Attribution 4.0 (CC BY 4.0)https://creativecommons.org/licenses/by/4.0/
License information was derived automatically
Research Domain:
The dataset is part of a project focused on retail sales forecasting. Specifically, it is designed to predict daily sales for Rossmann, a chain of over 3,000 drug stores operating across seven European countries. The project falls under the broader domain of time series analysis and machine learning applications for business optimization. The goal is to apply machine learning techniques to forecast future sales based on historical data, which includes factors like promotions, competition, holidays, and seasonal trends.
Purpose:
The primary purpose of this dataset is to help Rossmann store managers predict daily sales for up to six weeks in advance. By making accurate sales predictions, Rossmann can improve inventory management, staffing decisions, and promotional strategies. This dataset serves as a training set for machine learning models aimed at reducing forecasting errors and supporting decision-making processes across the company’s large network of stores.
How the Dataset Was Created:
The dataset was compiled from several sources, including historical sales data from Rossmann stores, promotional calendars, holiday schedules, and external factors such as competition. The data is split into multiple features, such as the store's location, promotion details, whether the store was open or closed, and weather information. The dataset is publicly available on platforms like Kaggle and was initially created for the Kaggle Rossmann Store Sales competition. The data is made accessible via an API for further analysis and modeling, and it is structured to help machine learning models predict future sales based on various input variables.
Dataset Structure:
The dataset consists of three main files, each with its specific role:
Train:
This file contains the historical sales data, which is used to train machine learning models. It includes daily sales information for each store, as well as various features that could influence the sales (e.g., promotions, holidays, store type, etc.).
https://handle.test.datacite.org/10.82556/yb6j-jw41
PID: b1c59499-9c6e-42c2-af8f-840181e809db
Test2:
The test dataset mirrors the structure of train.csv
but does not include the actual sales values (i.e., the target variable). This file is used for making predictions using the trained machine learning models. It is used to evaluate the accuracy of predictions when the true sales data is unknown.
https://handle.test.datacite.org/10.82556/jerg-4b84
PID: 7cbb845c-21dd-4b60-b990-afa8754a0dd9
Store:
This file provides metadata about each store, including information such as the store’s location, type, and assortment level. This data is essential for understanding the context in which the sales data is gathered.
https://handle.test.datacite.org/10.82556/nqeg-gy34
PID: 9627ec46-4ee6-4969-b14a-bda555fe34db
Id: A unique identifier for each (Store, Date) combination within the test set.
Store: A unique identifier for each store.

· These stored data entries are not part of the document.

(** X23. POST /sessions commits exactly what [create_session] wrote and
    answers 201 with the new session: the title given, not pinned, not
    archived, under a session id and a conversation id that differ, and
    with the messages of whatever links already named that id (none, in
    a store that has no such link). *)
Theorem create_session_answers_new_session d title :
  exists data,
    create_session d title = (Ok data, (Sessions.create_session d title).2)
    /\ sd_id data = (Sessions.create_session d title).1.1
    /\ sd_conversation_id data = (Sessions.create_session d title).1.2
    /\ sd_id data <> sd_conversation_id data
    /\ sd_title data = title
    /\ sd_pinned data = false
    /\ sd_archived data = false
    /\ sd_messages data = _fetch_session_messages d (sd_id data)
    /\ (Forall (fun sm => sm_session_id sm <> sd_id data)
               (session_messages d) ->
        sd_messages data = [] /\ sd_message_count data = 0).
Proof.
  unfold create_session, fetch_session_details, _fetch_session_row. cbn.
  rewrite lookup_insert_eq. cbn. eexists. split; [reflexivity |]. cbn.
  split; [reflexivity |]. split; [reflexivity |]. split; [lia |].
  split; [reflexivity |]. split; [reflexivity |]. split; [reflexivity |].
  split; [reflexivity |]. intros Hnone.
  assert (Hjoin : joined_messages d (N.succ (next_uuid d)) = []).
  { unfold joined_messages.
    induction Hnone as [| sm links Hsm _ IH]; [reflexivity |].
    cbn [omap list_omap]. rewrite bool_decide_eq_false_2 by exact Hsm.
    exact IH. }
  change (order_by_idx (joined_messages d (N.succ (next_uuid d))) = []
          /\ Z.of_nat
               (length (order_by_idx
                          (joined_messages d (N.succ (next_uuid d)))))
             = 0).
  rewrite Hjoin. split; reflexivity.
Qed.
Lemma commanded_trans (o o1 o2 : out_somanet_42t) :
  commanded o o1 -> commanded o1 o2 -> commanded o o2.
Proof.
  unfold commanded.
  intros (A1 & A2 & A3 & A4 & A5 & A6 & A7 & A8 & A9 & A10 & A11 & A12 & A13)
         (B1 & B2 & B3 & B4 & B5 & B6 & B7 & B8 & B9 & B10 & B11 & B12 & B13).
  rewrite B4, B5, B6, B7, B8, B9, B10, B11, B12, B13.
  repeat split; try assumption.
  - destruct B1 as [B1|B1]; [rewrite B1; exact A1 | right; exact B1].
  - destruct B2 as [B2|B2]; [rewrite B2; exact A2 | right; exact B2].
  - destruct B3 as [B3|B3]; [rewrite B3; exact A3 | right; exact B3].
Qed.

Lemma DriveStateMachine_commanded (w : World) :
  commanded (outputs w) (outputs (DriveStateMachine w)).
Proof.
  unfold DriveStateMachine.
  repeat match goal with
         | |- context [Z.eqb ?x ?y] => destruct (Z.eqb x y)
         end;
    try apply commanded_refl;
    unfold commanded, store_Controlword, store_TargetVelocity;
    cbn [emit set_outputs outputs with_Controlword with_TargetVelocity
         OpMode Controlword TargetVelocity TargetTorque TargetPosition TorqueOffset
         TuningCommand DigitalOutput1 DigitalOutput2 DigitalOutput3 DigitalOutput4
         UserMOSI VelocityOffset In];
    repeat split; auto 10.
Qed.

Sales: The daily turnover (target variable) for each store on a specific day (this is what you are predicting).
Customers: The number of customers visiting the store on a given day.
Open: An indicator of whether the store was open (1 = open, 0 = closed).

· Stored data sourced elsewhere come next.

(** C1. While a registry is being installed, by [transformRegistry] alone or
    as part of [fetchRegistry], every state of the client shows a reader
    either the cache object that was current before, unmodified, or the
    finished new one; and the new object is the one the same registry
    produces on any other client, so none of its two indices comes from an
    older cache. *)
Theorem registry_swap_atomic (env : Env) (s : Eureka) :
  wf s →
  (∀ registry,
     let r := transformRegistry env registry s in
     (∀ σ, σ ∈ snapshots (tr r) →
        this_cache σ = this_cache s ∨ this_cache σ = this_cache (st r)) ∧
     (∀ s', wf s' →
        this_cache (st r) = this_cache s ∨
        this_cache (st r) = this_cache (st (transformRegistry env registry s')))) ∧
  (let r := fetchRegistry env report s in
   (∀ σ, σ ∈ snapshots (tr r) →
      this_cache σ = this_cache s ∨ this_cache σ = this_cache (st r)) ∧
   (∀ s', wf s' → config s' = config s →
      this_cache (st r) = this_cache s ∨
      this_cache (st r) = this_cache (st (fetchRegistry env report s')))).
Proof.
  intros Hwf.
  assert (Hsnap : ∀ registry σ,
    σ ∈ snapshots (tr (transformRegistry env registry s)) →
    this_cache σ = this_cache s ∨
    this_cache σ = this_cache (st (transformRegistry env registry s))).
  { intros registry σ Hσ.
    destruct (transformRegistry_run env registry s Hwf) as (_ & _ & _ & Hall & _).
    rewrite Forall_forall in Hall. destruct (Hall σ Hσ) as [?| ->]; auto. }
  split.
  { intros registry r. split; [apply Hsnap|].
    intros s' Hwf'. by apply transformRegistry_independent. }
  unfold fetchRegistry. mrun.
  destruct (buildEurekaUrl_cases env (config s))
    as [(t & e & Ht & Hk)|(t & host & Ht & Hk)].
  { rewrite Hk by done. apply dns_event_resolution in Ht. silence Ht.
    split; [by intros σ Hσ%elem_of_nil|]. intros; by left. }
  split.
  - rewrite Hk by done. clear Hk. unfold send. mrun.
    destruct (request env _) as [[error|] [response|] body]; silence Ht;
      try by intros σ Hσ%elem_of_nil.
    destruct (statusCode response =? 200)%Z; cbn; [|by intros σ Hσ%elem_of_nil].
    destruct (JSON_parse env (ToString body)) as [registry|e]; cbn;
      [|by intros σ Hσ%elem_of_nil].
    specialize (Hsnap registry). unfold snapshots in Hsnap.
    destruct (out (transformRegistry env registry s)) as [[]|e]; cbn; [|done].
    by rewrite omap_app, app_nil_r.
  - intros s' Hwf' Hcfg. rewrite !Hk by done. clear Hk. unfold send. mrun.
    destruct (request env _) as [[error|] [response|] body]; cbn; try by left.
    destruct (statusCode response =? 200)%Z; cbn; [|by left].
    destruct (JSON_parse env (ToString body)) as [registry|e]; cbn; [|by left].
    destruct (transformRegistry_independent env registry s s' Hwf Hwf') as [Ho Hi].
    cbn in Ho, Hi. rewrite <- Ho.
    by destruct (out (transformRegistry env registry s)) as [[]|e].
Qed.

(** ** The cache reference stays valid *)

Lemma wf_new_Eureka (c : Config) : wf (new_Eureka c).
Proof. unfold wf. cbn. lia. Qed.

Lemma fetchRegistry_wf (env : Env) (s : Eureka) :
  wf s → wf (st (fetchRegistry env report s)).
Proof.
  intros Hwf. unfold fetchRegistry. mrun.
  destruct (buildEurekaUrl_cases env (config s))
    as [(t & e & Ht & Hk)|(t & host & Ht & Hk)]; rewrite Hk by done; clear Hk; [done|].
  unfold send. mrun.
  destruct (request env _) as [[error|] [response|] body]; cbn; try done.
  destruct (statusCode response =? 200)%Z; cbn; [|done].
  destruct (JSON_parse env (ToString body)) as [registry|e]; cbn; [|done].
  destruct (transformRegistry_run env registry s Hwf) as (_ & Hwf' & _).
  by destruct (out (transformRegistry env registry s)) as [[]|e].
Qed.

Lemma register_state (env : Env) (s : Eureka) :
  st (register env report s) = set_status "UP" s ∧
  st (register env noop s) = set_status "UP" s.
Proof.
  unfold register. mrun.
  destruct (buildEurekaUrl_cases env (config (set_status "UP" s)))
    as [(t & e & Ht & Hk)|(t & host & Ht & Hk)]; rewrite !Hk by done; clear Hk; [done|].
  unfold send. mrun.
  destruct (request env _) as [[error|] [response|] body]; cbn; try done.
  by destruct (statusCode response =? 204)%Z.
Qed.

Lemma renew_wf (env : Env) (s : Eureka) : wf s → wf (st (renew env s)).
Proof.
  intros Hwf. unfold renew. mrun.
  destruct (buildEurekaUrl_cases env (config s))
    as [(t & e & Ht & Hk)|(t & host & Ht & Hk)]; rewrite Hk by done; clear Hk; [done|].
  unfold send. mrun.
  destruct (request env _) as [[error|] [response|] body]; cbn; try done.
  destruct (statusCode response =? 200)%Z; cbn; [done|].
  destruct (statusCode response =? 404)%Z; cbn; [|done].
  by rewrite (proj2 (register_state env s)).
Qed.

(** * The scenarios, run *)

Import Examples.

(** ** End-to-end checks *)

Example fetch_then_lookup_by_app :
  out (getInstancesByAppId env_up (VStr "orders") (st (fetchRegistry env_up report s0))) =
    Normal (Data (VArr [orders_1; orders_2])).
Proof. vm_compute. reflexivity. Qed.

Example fetch_then_lookup_by_vip :
  out (getInstancesByVipAddress env_up (VStr "orders.vip")
         (st (fetchRegistry env_up report s0))) =
    Normal (Data (VArr [orders_1; orders_2])).
Proof. vm_compute. reflexivity. Qed.

Example lookup_before_any_fetch :
  getInstancesByAppId env_up (VStr "orders") s0 =
    MkRes s0 [Log LogWarn [LStr "Unable to retrieve instances for appId: orders"]]
      (Normal (Data VUndefined)).
Proof. vm_compute. reflexivity. Qed.

Example register_accepted :
  reported (tr (register env_up report s0)) = [None] ∧
  requests (tr (register env_up report s0)) = [post_request].
Proof. vm_compute. split; reflexivity. Qed.

Example register_rejected :
  reported (tr (register env_busy report s0)) =
    [Some (Error "eureka registration FAILED: status: 500 body: busy")].
Proof. vm_compute. reflexivity. Qed.

Example resolve_through_dns :
  tr (lookupCurrentEurekaHost env_dns (λ host, emit (Resolved host)) s_dns) =
    [DnsTxt "txt.us-east-1.eureka.example.com";
     DnsTxt "txt.us-east-1b.eureka.example.com";
     Log LogDebug [LStr "Found Eureka Server @ ";
                   LTxt [["ec2-1-2-3-4.compute.example.com"]]];
     Resolved (VStr "ec2-1-2-3-4.compute.example.com")].
Proof. vm_compute. reflexivity. Qed.

Example mixed_addresses_one_key :
  let c := this_cache (st (transformApp env_up mixed_application 0 s0)) in
  read env_up (vip c) "billing.a" =
    Data (VArr [obj [("vipAddress", VStr "billing.a")];
                obj [("vipAddress", VStr "billing.b")]]) ∧
  read env_up (vip c) "billing.b" = Data VUndefined.
Proof. vm_compute. split; reflexivity. Qed.

(** ** The theorems at the scenarios *)

Lemma registry_swap_atomic_witness :
  wf s0 ∧
  ∀ σ, σ ∈ snapshots (tr (fetchRegistry env_up report s0)) →
    this_cache σ = this_cache s0 ∨
    this_cache σ = this_cache (st (fetchRegistry env_up report s0)).
Proof.
  assert (Hwf : wf s0) by (unfold wf; cbn; lia).
  split; [exact Hwf|].
  exact (proj1 (proj2 (registry_swap_atomic env_up s0 Hwf))).
Defined.

Lemma failed_fetch_keeps_cache_witness :
  wf s0 ∧
  head (requests (tr (fetchRegistry env_down report s0))) = Some get_request ∧
  rp_error (request env_down get_request) = Some (Error "connect ECONNREFUSED") ∧
  st (fetchRegistry env_down report s0) = s0 ∧
  reported (tr (fetchRegistry env_down report s0)) = [Some (Error "connect ECONNREFUSED")].
Proof.
  assert (Hwf : wf s0) by (unfold wf; cbn; lia).
  assert (Hq : head (requests (tr (fetchRegistry env_down report s0))) = Some get_request)
    by (vm_compute; reflexivity).
  assert (He : rp_error (request env_down get_request) = Some (Error "connect ECONNREFUSED"))
    by (vm_compute; reflexivity).
  split_and!; [exact Hwf|exact Hq|exact He|..];
    apply (proj1 (proj2 (failed_fetch_keeps_cache env_down s0 Hwf) get_request Hq) _ He).
Defined.

Lemma heartbeat_response_witness :
  head (requests (tr (renew env_gone s0))) = Some put_request ∧
  invocations OpRegister (tr (renew env_gone s0)) = 1.
Proof.
  assert (Hq : head (requests (tr (renew env_gone s0))) = Some put_request)
    by (vm_compute; reflexivity).
  split; [exact Hq|].
  refine (proj1 (proj1 (proj2 (heartbeat_response env_gone s0 put_request Hq))
                   {| statusCode := 404 |} _ _ _)); vm_compute; reflexivity.
Defined.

StateHoliday: Indicates if the day is a state holiday, with values like:
'a' = public holiday,
'b' = Easter holiday,
'c' = Christmas,
'0' = no holiday.
SchoolHoliday: Indicates whether the store is affected by school closures (1 = yes, 0 = no).
StoreType: Differentiates between four types of stores: 'a', 'b', 'c', 'd'.
Assortment: Describes the level of product assortment in the store:
'a' = basic,
'b' = extra,
'c' = extended.
CompetitionDistance: Distance (in meters) to the nearest competitor store.
CompetitionOpenSince[Month/Year]: The month and year when the nearest competitor store opened.
Promo: Indicates whether the store is running a promotion on a particular day (1 = yes, 0 = no).
Promo2: Indicates whether the store is participating in Promo2, a continuing promotion for some stores (1 = participating, 0 = not participating).
Promo2Since[Year/Week]: The year and calendar week when the store started participating in Promo2.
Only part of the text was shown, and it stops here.